-- EXERCISE DIRECTIONS --
Given the records below, transcribe each of them exactly.

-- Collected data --
Definition validate_child_pool (sp : IPPoolSpec) (parent : LocalRef) : list FieldErr :=
  when (negb (is_empty (ps_CIDR sp))) (Forbidden "spec.cidr")
  ++ when (negb (is_empty (ps_IPFamily sp))) (Forbidden "spec.ipFamily")
  ++ when (is_empty (lr_Name parent)) (Required "spec.parentPoolRef.name")
  ++ (if ps_PrefixLength sp =? 0 then Required "spec.prefixLength"
      else when ((ps_PrefixLength sp <? 1) || (128 <? ps_PrefixLength sp)) (Invalid "spec.prefixLength")).

Definition validate_root_pool (sp : IPPoolSpec) : list FieldErr :=
  when (negb (ps_PrefixLength sp =? 0)) (Forbidden "spec.prefixLength")
  ++ (if is_empty (ps_CIDR sp) then Required "spec.cidr"
      else when (bool_decide (ParseCIDR (ps_CIDR sp) = None)) (Invalid "spec.cidr"))
  ++ (if is_empty (ps_IPFamily sp) then Required "spec.ipFamily"
      else when (negb (one_of (ps_IPFamily sp) [IPv4; IPv6])) (NotSupported "spec.ipFamily")).

Definition validateIPPool (p : IPPool) : list FieldErr :=
  let sp := pl_Spec p in
  match ps_ParentPoolRef sp with
  | Some parent => validate_child_pool sp parent
  | None => validate_root_pool sp
  end
  ++ when ((0 <? as_MinPrefixLength (ps_Allocation sp)) && (0 <? as_MaxPrefixLength (ps_Allocation sp))
           && (as_MaxPrefixLength (ps_Allocation sp) <? as_MinPrefixLength (ps_Allocation sp)))
       (Invalid "spec.allocation")
  ++ Reservations (ps_Reservations sp) (familyForValidation p) "spec.reservations"
  ++ when (negb (one_of (ps_Visibility sp) [""; VisibilityPlatform; VisibilityConsumer; VisibilityShared]))
       (NotSupported "spec.visibility").

Definition localRefEqual (a b : option LocalRef) : bool :=
  match a, b with
  | None, None => true
  | Some a, Some b => String.eqb (lr_Name a) (lr_Name b)
  | _, _ => false
  end.

Definition pool_ValidateUpdate (n o : IPPool) : list FieldErr :=
  let ns := pl_Spec n in
  let os := pl_Spec o in
  validateIPPool n
  ++ when (negb (String.eqb (ps_CIDR ns) (ps_CIDR os))) (Forbidden "spec.cidr")
  ++ when (negb (String.eqb (ps_IPFamily ns) (ps_IPFamily os))) (Forbidden "spec.ipFamily")
  ++ when (negb (localRefEqual (ps_ParentPoolRef ns) (ps_ParentPoolRef os))) (Forbidden "spec.parentPoolRef")
  ++ when (negb (ps_PrefixLength ns =? ps_PrefixLength os)) (Forbidden "spec.prefixLength").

-- FINISHED EXERCISE --
Definition validate_child_pool (sp : IPPoolSpec) (parent : LocalRef) : list FieldErr :=
  when (negb (is_empty (ps_CIDR sp))) (Forbidden "spec.cidr")
  ++ when (negb (is_empty (ps_IPFamily sp))) (Forbidden "spec.ipFamily")
  ++ when (is_empty (lr_Name parent)) (Required "spec.parentPoolRef.name")
  ++ (if ps_PrefixLength sp =? 0 then Required "spec.prefixLength"
      else when ((ps_PrefixLength sp <? 1) || (128 <? ps_PrefixLength sp)) (Invalid "spec.prefixLength")).

Definition validate_root_pool (sp : IPPoolSpec) : list FieldErr :=
  when (negb (ps_PrefixLength sp =? 0)) (Forbidden "spec.prefixLength")
  ++ (if is_empty (ps_CIDR sp) then Required "spec.cidr"
      else when (bool_decide (ParseCIDR (ps_CIDR sp) = None)) (Invalid "spec.cidr"))
  ++ (if is_empty (ps_IPFamily sp) then Required "spec.ipFamily"
      else when (negb (one_of (ps_IPFamily sp) [IPv4; IPv6])) (NotSupported "spec.ipFamily")).

Definition validateIPPool (p : IPPool) : list FieldErr :=
  let sp := pl_Spec p in
  match ps_ParentPoolRef sp with
  | Some parent => validate_child_pool sp parent
  | None => validate_root_pool sp
  end
  ++ when ((0 <? as_MinPrefixLength (ps_Allocation sp)) && (0 <? as_MaxPrefixLength (ps_Allocation sp))
           && (as_MaxPrefixLength (ps_Allocation sp) <? as_MinPrefixLength (ps_Allocation sp)))
       (Invalid "spec.allocation")
  ++ Reservations (ps_Reservations sp) (familyForValidation p) "spec.reservations"
  ++ when (negb (one_of (ps_Visibility sp) [""; VisibilityPlatform; VisibilityConsumer; VisibilityShared]))
       (NotSupported "spec.visibility").

Definition localRefEqual (a b : option LocalRef) : bool :=
  match a, b with
  | None, None => true
  | Some a, Some b => String.eqb (lr_Name a) (lr_Name b)
  | _, _ => false
  end.

Definition pool_ValidateUpdate (n o : IPPool) : list FieldErr :=
  let ns := pl_Spec n in
  let os := pl_Spec o in
  validateIPPool n
  ++ when (negb (String.eqb (ps_CIDR ns) (ps_CIDR os))) (Forbidden "spec.cidr")
  ++ when (negb (String.eqb (ps_IPFamily ns) (ps_IPFamily os))) (Forbidden "spec.ipFamily")
  ++ when (negb (localRefEqual (ps_ParentPoolRef ns) (ps_ParentPoolRef os))) (Forbidden "spec.parentPoolRef")
  ++ when (negb (ps_PrefixLength ns =? ps_PrefixLength os)) (Forbidden "spec.prefixLength").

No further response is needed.